Both the line with "Definition strcspn (s" and the line with "if decide (mem_at mem e" in the records below must appear in the output, along with every line between them, exactly and with nothing added.

Data for this task
"""

(* ===== verification/CString.v ===== *)
(** * The C string functions the servers' own code is written with

    [isspace], [strchr], [strstr], [strncpy], [strtok] and [fgets] as the C
    standard defines them (in the "C" locale).  The functions that write into
    their argument ([strtok] puts a terminator after each token) work on the
    memory that holds the string and on offsets into it, so that a client that
    mutates a buffer while it walks it is modelled with its aliasing; the
    others work on the contents of their arguments. *)

From S2P Require Import Prelude.

(** ** Memory holding strings *)

(** The byte at an offset. *)

Definition mem_at (mem : list byte) (p : nat) : byte := nth p mem x00.

(** The string that starts at an offset. *)

Definition str_at (mem : list byte) (p : nat) : list byte := c_str (drop p mem).

Lemma mem_at_app_r (pre mem : list byte) i : mem_at (pre ++ mem) (length pre + i) = mem_at mem i.
Proof. unfold mem_at. rewrite app_nth2 by lia. by rewrite Nat.add_comm, Nat.add_sub. Qed.

Lemma mem_at_0 (pre mem : list byte) : mem_at (pre ++ mem) (length pre) = mem_at mem 0.
Proof. rewrite <-(mem_at_app_r pre mem 0). by rewrite Nat.add_0_r. Qed.

Lemma str_at_app (pre s post : list byte) :
  no_nul s → str_at (pre ++ s ++ x00 :: post) (length pre) = s.
Proof. intros. unfold str_at. rewrite drop_app_length. by apply c_str_app. Qed.

Lemma c_str_app_nul (m r : list byte) : x00 ∈ m → c_str (m ++ r) = c_str m.
Proof.
  induction m as [|c m IH]; intros Hin; [by apply elem_of_nil in Hin|].
  destruct (decide (c = x00)) as [->|Hc]; [done|].
  apply elem_of_cons in Hin as [?|Hin]; [congruence|].
  cbn [app c_str]. rewrite (IH Hin). done.
Qed.

(** What lies behind the terminator of a string is not part of it. *)

Lemma str_at_frame (m r r' : list byte) p :
  x00 ∈ drop p m → str_at (m ++ r) p = str_at (m ++ r') p.
Proof.
  intros Hin. assert (Hp : (p ≤ length m)%nat).
  { destruct (decide (p ≤ length m)%nat); [done|].
    rewrite drop_ge in Hin by lia. by apply elem_of_nil in Hin. }
  unfold str_at. rewrite !drop_app_le by done. by rewrite !c_str_app_nul.
Qed.

Lemma mem_at_nul_str mem p : mem_at mem p = x00 ↔ str_at mem p = [].
Proof.
  unfold mem_at, str_at. rewrite <-(Nat.add_0_r p) at 1. rewrite <-nth_skipn.
  fold (drop p mem). destruct (drop p mem) as [|c m]; [done|].
  cbn [nth c_str]. by destruct c.
Qed.

(** ** [isspace] *)

Definition isspace (c : byte) : bool := ((9 <=? bz c) && (bz c <=? 13) || (bz c =? 32))%Z.

Lemma isspace_nul : isspace x00 = false.
Proof. done. Qed.

(** ** Searching *)

Fixpoint strchr (s : list byte) (c : byte) : option nat :=
  match s with
  | [] => None
  | d :: s' => if decide (d = c) then Some O else S <$> strchr s' c
  end.

(** [strncmp (s, prefix, strlen (prefix)) == 0] *)

Definition strncmp_eq (s t : list byte) (n : nat) : bool := bool_decide (take n s = take n t).

Fixpoint strstr (s p : list byte) : option nat :=
  if decide (take (length p) s = p) then Some O
  else match s with
       | [] => None
       | _ :: s' => S <$> strstr s' p
       end.

(** [strncpy (dest, s, n - 1); dest[n - 1] = '\0']: the string that results. *)

Definition strncpy_term (s : list byte) (n : nat) : list byte := take (n - 1) s.

(** The string [p] occurs in [s]. *)

Definition occurs (p s : list byte) : Prop := ∃ a b, s = a ++ p ++ b.

Lemma strchr_Some s c i :
  strchr s c = Some i ↔ s !! i = Some c ∧ c ∉ take i s.
Proof.
  revert i. induction s as [|d s IH]; intros i; cbn [strchr].
  - rewrite lookup_nil. split; [done|by intros []].
  - destruct (decide (d = c)) as [->|Hd].
    + split.
      * intros [= <-]. split; [done|]. apply not_elem_of_nil.
      * destruct i as [|i]; [done|]. cbn [take]. intros [_ Hn].
        destruct Hn. apply elem_of_cons. by left.
    + destruct i as [|i].
      * split; [by destruct (strchr s c)|]. intros [[= ?] _]. done.
      * rewrite fmap_Some. split.
        -- intros (j & Hj & [= <-]). apply IH in Hj as [? ?]. split; [done|].
           cbn [take]. rewrite not_elem_of_cons. split; [congruence|done].
        -- cbn [take lookup list_lookup]. rewrite not_elem_of_cons. intros (Hi & _ & Hn).
           exists i. split; [|done]. by apply IH.
Qed.

Lemma strchr_None s c : strchr s c = None ↔ c ∉ s.
Proof.
  induction s as [|d s IH]; cbn [strchr].
  - split; [intros _; apply not_elem_of_nil|done].
  - rewrite not_elem_of_cons. destruct (decide (d = c)) as [->|Hd].
    + split; [done|by intros []].
    + rewrite fmap_None, IH. split; [by split; [congruence|]|by intros []].
Qed.

(** A string without the character, then the character: the first occurrence is there. *)

Lemma strchr_app s c r : c ∉ s → strchr (s ++ c :: r) c = Some (length s).
Proof.
  intros Hn. apply strchr_Some. split.
  - by rewrite list_lookup_middle.
  - by rewrite take_app_length.
Qed.

Lemma strncmp_prefix s p : strncmp_eq s p (length p) = true ↔ p `prefix_of` s.
Proof.
  unfold strncmp_eq. rewrite bool_decide_eq_true, (take_ge p) by done. split.
  - intros E. exists (drop (length p) s). by rewrite <-E at 1; rewrite take_drop.
  - intros [r ->]. by rewrite take_app_length.
Qed.

Lemma strstr_is_Some s p : is_Some (strstr s p) ↔ occurs p s.
Proof.
  induction s as [|c s IH]; cbn [strstr].
  - destruct (decide _) as [E|E].
    + split; [|eauto]. intros _. exists [], []. rewrite take_nil in E. by subst.
    + split; [by intros []|]. intros (a & b & H).
      symmetry in H. apply app_eq_nil in H as [-> H]. apply app_eq_nil in H as [-> ->]. done.
  - destruct (decide _) as [E|E].
    + split; [|eauto]. intros _. exists [], (drop (length p) (c :: s)).
      by rewrite <-E at 1; rewrite app_nil_l, take_drop.
    + rewrite fmap_is_Some, IH. split.
      * intros (a & b & ->). by exists (c :: a), b.
      * intros (a & b & H). destruct a as [|x a].
        -- destruct E. rewrite H. cbn [app]. by rewrite take_app_length.
        -- cbn [app] in H. injection H as <- ->. by exists a, b.
Qed.

(** The result of [strstr] is the first occurrence. *)

Lemma strstr_Some s p i :
  strstr s p = Some i →
  take (length p) (drop i s) = p ∧ (i ≤ length s)%nat ∧
  ∀ j, (j < i)%nat → take (length p) (drop j s) ≠ p.
Proof.
  revert i. induction s as [|c s IH]; intros i; cbn [strstr]; destruct (decide _) as [E|E].
  - intros [= <-]. split_and!; [done|done|lia].
  - done.
  - intros [= <-]. split_and!; [done|cbn; lia|lia].
  - intros (j & Hj & ->)%fmap_Some. apply IH in Hj as (Ht & Hl & Hlt).
    split_and!; [done|cbn; lia|]. intros [|k] Hk; [done|]. apply Hlt. lia.
Qed.

Definition strstr_b (s p : list byte) : bool := bool_decide (is_Some (strstr s p)).

Lemma strstr_b_true s p : strstr_b s p = true ↔ occurs p s.
Proof. unfold strstr_b. by rewrite bool_decide_eq_true, strstr_is_Some. Qed.

(** ** Splitting at a delimiter *)

Fixpoint split_on (d : byte) (s : list byte) : list (list byte) :=
  match s with
  | [] => [[]]
  | c :: s' =>
      if decide (c = d) then [] :: split_on d s'
      else match split_on d s' with
           | [] => [[c]]
           | f :: fs => (c :: f) :: fs
           end
  end.

Lemma split_on_none d s : d ∉ s → split_on d s = [s].
Proof.
  induction s as [|c s IH]; [done|]. rewrite not_elem_of_cons. intros [Hc Hs].
  cbn [split_on]. rewrite decide_False by done. by rewrite (IH Hs).
Qed.

Lemma split_on_app d s r : d ∉ s → split_on d (s ++ d :: r) = s :: split_on d r.
Proof.
  induction s as [|c s IH]; intros Hs; cbn [app split_on].
  - by rewrite decide_True.
  - apply not_elem_of_cons in Hs as [Hc Hs]. rewrite decide_False by done. by rewrite (IH Hs).
Qed.

(** ** [strtok] with one delimiter

    [strspn] and [strcspn] are the lengths of the runs that [strtok] skips. *)

Fixpoint strspn (s : list byte) (d : byte) : nat :=
  match s with
  | c :: s' => if decide (c = d) then S (strspn s' d) else O
  | [] => O
  end.

Definition strcspn (s : list byte) (d : byte) : nat := default (length s) (strchr s d).

(** [strtok mem save d]: the memory after the call, the new saved pointer and the token. *)

Definition strtok (mem : list byte) (save : nat) (d : byte) : list byte * nat * option nat :=
  let s := (save + strspn (str_at mem save) d)%nat in
  if decide (mem_at mem s = x00) then (mem, s, None)
  else
    let e := (s + strcspn (str_at mem s) d)%nat in
    if decide (mem_at mem e = x00) then (mem, e, Some s)
    else (<[e := x00]> mem, S e, Some s).

Lemma strspn_split s d :
  ∃ r, s = replicate (strspn s d) d ++ r ∧ head r ≠ Some d.
Proof.
  induction s as [|c s (r & E & H)]; cbn [strspn].
  - by exists [].
  - destruct (decide (c = d)) as [->|Hc].
    + exists r. split; [|done]. cbn [replicate app]. by f_equal.
    + exists (c :: s). split; [done|]. cbn. congruence.
Qed.

(** The three results of [strtok] on memory that holds [s] behind the saved pointer: no token
    left, the last token, a token with more behind it. *)

Inductive strtok_result (d : byte) (pre s post : list byte) :
    list byte * nat * option nat → Prop :=
  | strtok_none n :
      s = replicate n d →
      strtok_result d pre s post (pre ++ s ++ x00 :: post, length pre + n, None)%nat
  | strtok_last n t :
      s = replicate n d ++ t → t ≠ [] → d ∉ t →
      strtok_result d pre s post
        (pre ++ s ++ x00 :: post, length pre + n + length t, Some (length pre + n))%nat
  | strtok_more n t r :
      s = replicate n d ++ t ++ d :: r → t ≠ [] → d ∉ t →
      strtok_result d pre s post
        (pre ++ replicate n d ++ t ++ x00 :: r ++ x00 :: post,
         S (length pre + n + length t), Some (length pre + n))%nat.

Lemma strtok_spec d pre s post :
  no_nul s → d ≠ x00 →
  strtok_result d pre s post (strtok (pre ++ s ++ x00 :: post) (length pre) d).
Proof.
  intros Hs Hd. unfold strtok. rewrite str_at_app by done.
  destruct (strspn_split s d) as (r & E & Hr). set (n := strspn s d) in *. clearbody n.
  subst s. apply no_nul_app in Hs as [Hn Hs].
  replace (pre ++ (replicate n d ++ r) ++ x00 :: post)
    with ((pre ++ replicate n d) ++ r ++ x00 :: post) by (by rewrite <-!app_assoc).
  replace (length pre + n)%nat with (length (pre ++ replicate n d))
    by (rewrite length_app, length_replicate; lia).
  rewrite mem_at_0, str_at_app by done. destruct r as [|c r'].
  { rewrite decide_True by done. rewrite app_nil_r. cbn [app].
    rewrite length_app, length_replicate.
    replace ((pre ++ replicate n d) ++ x00 :: post)
      with (pre ++ replicate n d ++ x00 :: post) by (by rewrite app_assoc).
    by apply strtok_none. }
  set (s := c :: r') in *. rewrite decide_False; last first.
  { apply no_nul_cons in Hs as [Hc _]. done. }
  unfold strcspn. destruct (strchr s d) as [i|] eqn:Ei; cbn [default from_option id].
  - apply strchr_Some in Ei as [Hi Hni].
    rewrite <-(take_drop_middle s i d Hi) in Hs, Hr |- *.
    set (t := take i s) in *. set (r := drop (S i) s) in *.
    assert (Ht : length t = i).
    { unfold t. apply length_take_le. apply lookup_lt_Some in Hi. lia. }
    clearbody t r. rewrite mem_at_app_r. rewrite <-Ht.
    rewrite <-app_assoc. cbn [app]. rewrite mem_at_0.
    rewrite decide_False by done.
    rewrite insert_app_r, <-(Nat.add_0_r (length t)), insert_app_r.
    cbn [insert list_insert]. rewrite Nat.add_0_r, <-app_assoc.
    rewrite length_app, length_replicate. apply strtok_more; [done| |done].
    intros ->. cbn in Hr. done.
  - apply strchr_None in Ei. rewrite mem_at_app_r, mem_at_0, decide_True by done.
    rewrite length_app, length_replicate, <-app_assoc.
    rewrite (app_assoc (replicate n d)). by apply strtok_last.
Qed.

(** ** [fgets] *)

Definition newline : byte := x0a.

(** At most [n] bytes, up to and including a newline. *)

Fixpoint fgets_chunk (n : nat) (file : list byte) : list byte :=
  match n, file with
  | S n', c :: file' => c :: (if decide (c = newline) then [] else fgets_chunk n' file')
  | _, _ => []
  end.

(** [fgets (line, n, file)]: the buffer after the call and what is left of the file; [None] is
    the end of the file. *)

Definition fgets (line : list byte) (n : nat) (file : list byte) : option (list byte * list byte) :=
  match file with
  | [] => None
  | _ =>
      let chunk := fgets_chunk (n - 1) file in
      Some (chunk ++ x00 :: drop (S (length chunk)) line, drop (length chunk) file)
  end.

Lemma fgets_chunk_prefix n file :
  file = fgets_chunk n file ++ drop (length (fgets_chunk n file)) file.
Proof.
  revert file. induction n as [|n IH]; intros [|c file]; cbn [fgets_chunk]; [done..|].
  destruct (decide (c = newline)) as [->|Hc]; [done|].
  cbn [length drop app]. f_equal. apply IH.
Qed.

Lemma fgets_chunk_pos n file : (0 < n)%nat → file ≠ [] → (0 < length (fgets_chunk n file))%nat.
Proof. destruct n, file; cbn; intros; [lia|lia|done|lia]. Qed.

(** A line that fits is read whole. *)

Lemma fgets_chunk_line n s r :
  newline ∉ s → (length s < n)%nat → fgets_chunk n (s ++ newline :: r) = s ++ [newline].
Proof.
  revert n. induction s as [|c s IH]; intros n Hs Hn; (destruct n as [|n]; [cbn in *; lia|]).
  - cbn [app fgets_chunk]. by rewrite decide_True.
  - apply not_elem_of_cons in Hs as [Hc Hs]. cbn [app fgets_chunk].
    rewrite decide_False by done. rewrite IH; [done|done|cbn in *; lia].
Qed.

"""

Solved problem
Definition strcspn (s : list byte) (d : byte) : nat := default (length s) (strchr s d).

(** [strtok mem save d]: the memory after the call, the new saved pointer and the token. *)

Definition strtok (mem : list byte) (save : nat) (d : byte) : list byte * nat * option nat :=
  let s := (save + strspn (str_at mem save) d)%nat in
  if decide (mem_at mem s = x00) then (mem, s, None)
  else
    let e := (s + strcspn (str_at mem s) d)%nat in
    if decide (mem_at mem e = x00) then (mem, e, Some s)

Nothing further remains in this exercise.